Posty

Wyświetlanie postów z listopad, 2014

Jesienną porą...

Obraz
Koniec końców mam pracę, szał ciał... Jednak jeżeli mogę być szczera to szału nie ma, ale też jest fajnie lol... HM mnie olał - spodziewałam  się tego, zwłaszcza po drugiej rozmowie. Największym zaskoczeniem jest Mohito, do którego nie składałam CV, co nie zmienia faktu, że złożyłam do wszystkich innych sklepów z LPP - Dama mistrz ogaru. Rozwodzić się nad tym nie będę, bo nie widzę sensu.

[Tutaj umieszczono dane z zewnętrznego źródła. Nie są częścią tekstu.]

(* ===== verification/ShellExec.v ===== *)
(** * Running a command line

    Every command that returns implements the reference of the command line
    ([ShellRef.ran]), and Enter prints what it should. *)

From Stdlib Require Import Init.Byte.
From S2P Require Import Prelude Util Fmt FsTypes Fs Registry RamFs DevFs DirCache Path Vfs.
From S2P Require Import VfsFrame VfsInv VfsDirs VfsFiles VfsReach Parser Vga VgaText Interrupts Shell.
From S2P Require Import ShellFs ShellText ShellRef ShellCmds.

Module ShellExec.
Import Shell ShellFs ShellText ShellRef ShellCmds.

(** ** Commands that only print *)

(** A command line that prints [t] and leaves the file subsystem alone. *)
Lemma ran_writes {A} (m : SM A) t args w b w' : writes m t → Vga.wf (w_vga w) → m w = (Ok b, w') →
  ran args (w_fs w) (w_fs w) t → ∃ t, ran args (w_fs w) (w_fs w') t ∧ said w w' t.
Proof.
  intros Hm Hv Hrun Hr. destruct (writes_run _ _ _ _ _ Hm Hv Hrun) as (_ & _ & -> & _ & Hsaid). eauto.
Qed.

(** The words of [echo] without the end of the line. *)
Fixpoint words (args : list string) : text :=
  match args with
  | [] => id
  | [a] => write a
  | a :: args' => λ d, words args' (write " " (write a d))
  end.
Lemma words_line args : ∀ d, line "" (words args d) = echo_text args d.
Proof. induction args as [|a [|a' args] IH]; intros d; [done..|]. apply IH. Qed.
Lemma writes_words args : ∀ i, writes (echo_args i (i + length args) args) (words args).
Proof.
  induction args as [|a args IH]; intros i; [apply writes_ret|]. cbn [echo_args length].
  specialize (IH (S i)). replace (S i + length args) with (i + S (length args)) in IH by lia.
  destruct args as [|a' args].
  - apply (writes_ext _ (λ d, id (id (write a d)))); [|done]. apply (writes_bind _ _ (write a) (λ d, id (id d))); [apply writes_print|intros _].
    apply (writes_bind _ _ id id); [|intros _; exact IH]. rewrite decide_False by (simpl; lia). apply writes_ret.
  - apply (writes_bind _ _ (write a) (λ d, words (a' :: args) (write " " d))); [apply writes_print|intros _].
    apply (writes_bind _ _ (write " ") (words (a' :: args))); [|intros _; exact IH].
    rewrite decide_True by (simpl; lia). apply writes_print.
Qed.
Lemma writes_echo args : writes (cmd_echo args) (echo_text args).
Proof.
  apply (writes_ext _ (λ d, line "" (words args d))); [|apply words_line].
  apply writes_bind; [apply (writes_words args 0)|intros _; apply writes_println].
Qed.
Lemma writes_uname args : writes (cmd_uname args) (uname_text args).
Proof.
  unfold uname_text. set (t := if decide (head args = Some "-a") then write " riptide 0.1.0 x86_64" else id).
  apply (writes_bind _ _ (write "Riptide") (λ d, line "" (t d))); [apply writes_print|intros _].
  apply (writes_bind _ _ t (line "")); [|intros _; apply writes_println].
  unfold t. case_decide; [apply writes_print|apply writes_ret].
Qed.

(** ** Every command *)

Lemma run_ls args w w' : sys_ok (w_fs w) → Vga.wf (w_vga w) → cmd_ls args w = (Ok tt, w') → no_wrap (w_fs w') →
  ∃ t, ran ("ls" :: args) (w_fs w) (w_fs w') t ∧ said w w' t.
Proof.
  intros Hs Hv Hrun Hwrap. destruct (ls_effect _ _ _ Hs Hv Hrun Hwrap) as (t & ? & ? & ? & _).
  exists t. split; [by apply ran_ls|done].
Qed.
Lemma run_cat args w w' : sys_ok (w_fs w) → Vga.wf (w_vga w) → cmd_cat args w = (Ok tt, w') → no_wrap (w_fs w') →
  ∃ t, ran ("cat" :: args) (w_fs w) (w_fs w') t ∧ said w w' t.
Proof.
  intros Hs Hv Hrun Hwrap. destruct args as [|path args].
  { eapply ran_writes; [apply writes_println|done|exact Hrun|]. apply ran_no_path. auto. }
  destruct (cat_effect _ _ _ _ Hs Hrun Hwrap) as (data & Hc & _ & Hp). eexists. split; [by apply ran_cat|].
  eapply said_fs_l, writes_said; [apply writes_println|exact Hp].
Qed.
Lemma run_touch args w w' : sys_ok (w_fs w) → Vga.wf (w_vga w) → cmd_touch args w = (Ok tt, w') → no_wrap (w_fs w') →
  ∃ t, ran ("touch" :: args) (w_fs w) (w_fs w') t ∧ said w w' t.
Proof.
  intros Hs Hv Hrun Hwrap. destruct args as [|path args].
  { eapply ran_writes; [apply writes_println|done|exact Hrun|]. apply ran_no_path. auto. }
  destruct (touch_effect _ _ _ _ _ Hs Hrun Hwrap) as (Ht & _ & ->). exists id. split; [by apply ran_touch|].
  by apply said_nothing.
Qed.
Lemma run_mkdir args w w' : sys_ok (w_fs w) → Vga.wf (w_vga w) → cmd_mkdir args w = (Ok tt, w') → no_wrap (w_fs w') →
  ∃ t, ran ("mkdir" :: args) (w_fs w) (w_fs w') t ∧ said w w' t.
Proof.
  intros Hs Hv Hrun Hwrap. destruct (last (operands args)) as [path|] eqn:Hp.
  - destruct (mkdir_effect _ _ _ _ Hs Hp Hrun Hwrap) as (Ht & _ & ->). exists id. split; [by eapply ran_mkdir|].
    by apply said_nothing.
  - unfold cmd_mkdir in Hrun. rewrite operands_spec, Hp in Hrun.
    eapply ran_writes; [apply writes_println|done|exact Hrun|]. apply ran_no_path. right. split; [done|]. by apply last_None.
Qed.

Lemma execute_ran args w b w' : sys_ok (w_fs w) → Vga.wf (w_vga w) → execute args w = (Ok b, w') → no_wrap (w_fs w') →
  ∃ t, ran args (w_fs w) (w_fs w') t ∧ said w w' t.
Proof.
  intros Hs Hv Hrun Hwrap. destruct args as [|cmd args].
  { injection Hrun as _ <-. exists id. split; [apply ran_nothing|by apply said_nothing]. }
  unfold execute in Hrun.
  assert (Hthen : ∀ m : SM unit, (_ ← m; mret false) w = (Ok b, w') → m w = (Ok tt, w')).
  { intros m ([] & w1 & H1 & [= _ <-])%mbind_Ok_inv. exact H1. }
  assert (Hsay : ∀ (m : SM unit) t, writes m t → ran (cmd :: args) (w_fs w) (w_fs w) t → (_ ← m; mret false) w = (Ok b, w') →
    ∃ t, ran (cmd :: args) (w_fs w) (w_fs w') t ∧ said w w' t).
  { intros m t Hm Hr Hx%Hthen. by eapply ran_writes. }
  repeat case_decide; subst; try (apply Hthen in Hrun; first
    [by apply run_ls|by apply run_cat|by apply run_touch|by apply run_mkdir]).
  1, 2, 4: eapply Hsay; [apply writes_println|by apply ran_reply|exact Hrun].
  - eapply Hsay; [apply writes_echo|by apply ran_echo|exact Hrun].
  - eapply Hsay; [apply writes_uname|apply ran_uname|exact Hrun].
  - eapply Hsay; [apply writes_println| |exact Hrun]. apply ran_reply. naive_solver.
  - injection Hrun as _ <-. exists id. split; [apply ran_exit|by apply said_nothing].
  - eapply Hsay; [apply writes_println| |exact Hrun]. apply ran_unknown. intros Hin.
    repeat (apply elem_of_cons in Hin as [Hin|Hin]; [tauto|]). by apply not_elem_of_nil in Hin.
Qed.

(** The reference of [touch] with a path is that one rule. *)
Lemma touch_ran path args k k' t : ran ("touch" :: path :: args) k k' t → touched path k k' ∧ t = id.
Proof.
  inversion 1 as [| |? ? ? ? Hr|? ? ? Hc| | | | |?|? ? ? Hc|? ? ? Hc]; subst; try done.
  - by destruct Hc.
  - by destruct Hc as [[_ ?]|[? _]].
  - destruct Hc. unfold commands. set_solver.
Qed.

(** ** Enter *)

Section enter.
Context `{!Fmt.Unicode}.

(** The arguments of a line. *)
Definition line_args (line : list Z) : list string :=
  Fmt.str <$> Parser.tokens (Fmt.utf8 line) [] false.

(** What Enter prints: the line and its arguments, what the command prints, and a
    prompt unless the shell ends.  The cursor is moved or turned off last. *)
Definition enter_text (line : list Z) (exit : bool) (t : text) : text := λ d,
  let d := ShellText.line "" d in
  let d := colored 7 (ShellText.line ("input: " +:+ Fmt.debug_str line)) d in
  let d := colored 7 (ShellText.line ("args: " +:+ Fmt.debug_list (line_args line))) d in
  let d := t d in
  access id (if exit then d else write "root@riptide> " d).

Lemma parse_and_execute_ran line w b w' : sys_ok (w_fs w) → Vga.wf (w_vga w) → parse_and_execute line w = (Ok b, w') →
  no_wrap (w_fs w') → ∃ t, ran (line_args line) (w_fs w) (w_fs w') t ∧
    said w w' (λ d, t (colored 7 (ShellText.line ("args: " +:+ Fmt.debug_list (line_args line)))
      (colored 7 (ShellText.line ("input: " +:+ Fmt.debug_str line)) d))).
Proof.
  intros Hs Hv Hrun Hwrap. unfold parse_and_execute in Hrun.
  apply mbind_Ok_inv in Hrun as (? & w1 & H1 & Hrun).
  eapply writes_run in H1 as (_ & _ & Hf1 & Hv1 & Hsaid1); [|apply writes_with_color, writes_println|done].
  apply mbind_Ok_inv in Hrun as (args & w2 & Ha & Hrun). rewrite parse_args_run, Fmt.bytes_of_str in Ha.
  destruct (is_ascii _); [|done]. injection Ha as <- <-. fold (line_args line) in Hrun.
  apply mbind_Ok_inv in Hrun as (? & w3 & H3 & Hrun).
  eapply writes_run in H3 as (_ & _ & Hf3 & Hv3 & Hsaid3); [|apply writes_with_color, writes_println|done].
  destruct (execute_ran (line_args line) w3 b w') as (t & Hr & Hsaid); [by rewrite Hf3, Hf1|done..|].
  rewrite Hf3, Hf1 in Hr. exists t. split; [done|].
  exact (said_trans _ _ _ _ _ (said_trans _ _ _ _ _ Hsaid1 Hsaid3) Hsaid).
Qed.

Lemma writes_prompt : writes print_prompt (λ d, access id (write "root@riptide> " d)).
Proof.
  apply (writes_bind _ _ (write "root@riptide> ") (access id)); [apply writes_print|intros _].
  apply writes_vga. intros v a []. eexists _, _. split; [reflexivity|by split].
Qed.
Lemma writes_disable_cursor : writes (on_vga Vga.disable_cursor) (access id).
Proof. apply writes_vga. intros v a []. eexists _, _. split; [reflexivity|by split]. Qed.
End enter.
End ShellExec.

Jednak chciałabym powiedzieć, że jest mi niewyobrażalnie smutno i przykro jak myślę sobie, że zapierdzielam przez 8 godzin, a kasy mam tyle co kot napłakał, nie że tylko tu, ale wszędzie, wszędzie !  Po prostu to jest tak dołujące, że człowiek nie widzi żadnych perspektyw -Dama filozof. Poza pracą i uczelnią nie istnieje nic (nic nowego). Taka zalatana ja, z pociągu na tramwaj z niego na uczelnię, z uczelni na autobus a z niego na pociąg, z pociągu do samochodu z samochodu do pracy z pracy do domu czyli ot zwykła szara rzeczywistość....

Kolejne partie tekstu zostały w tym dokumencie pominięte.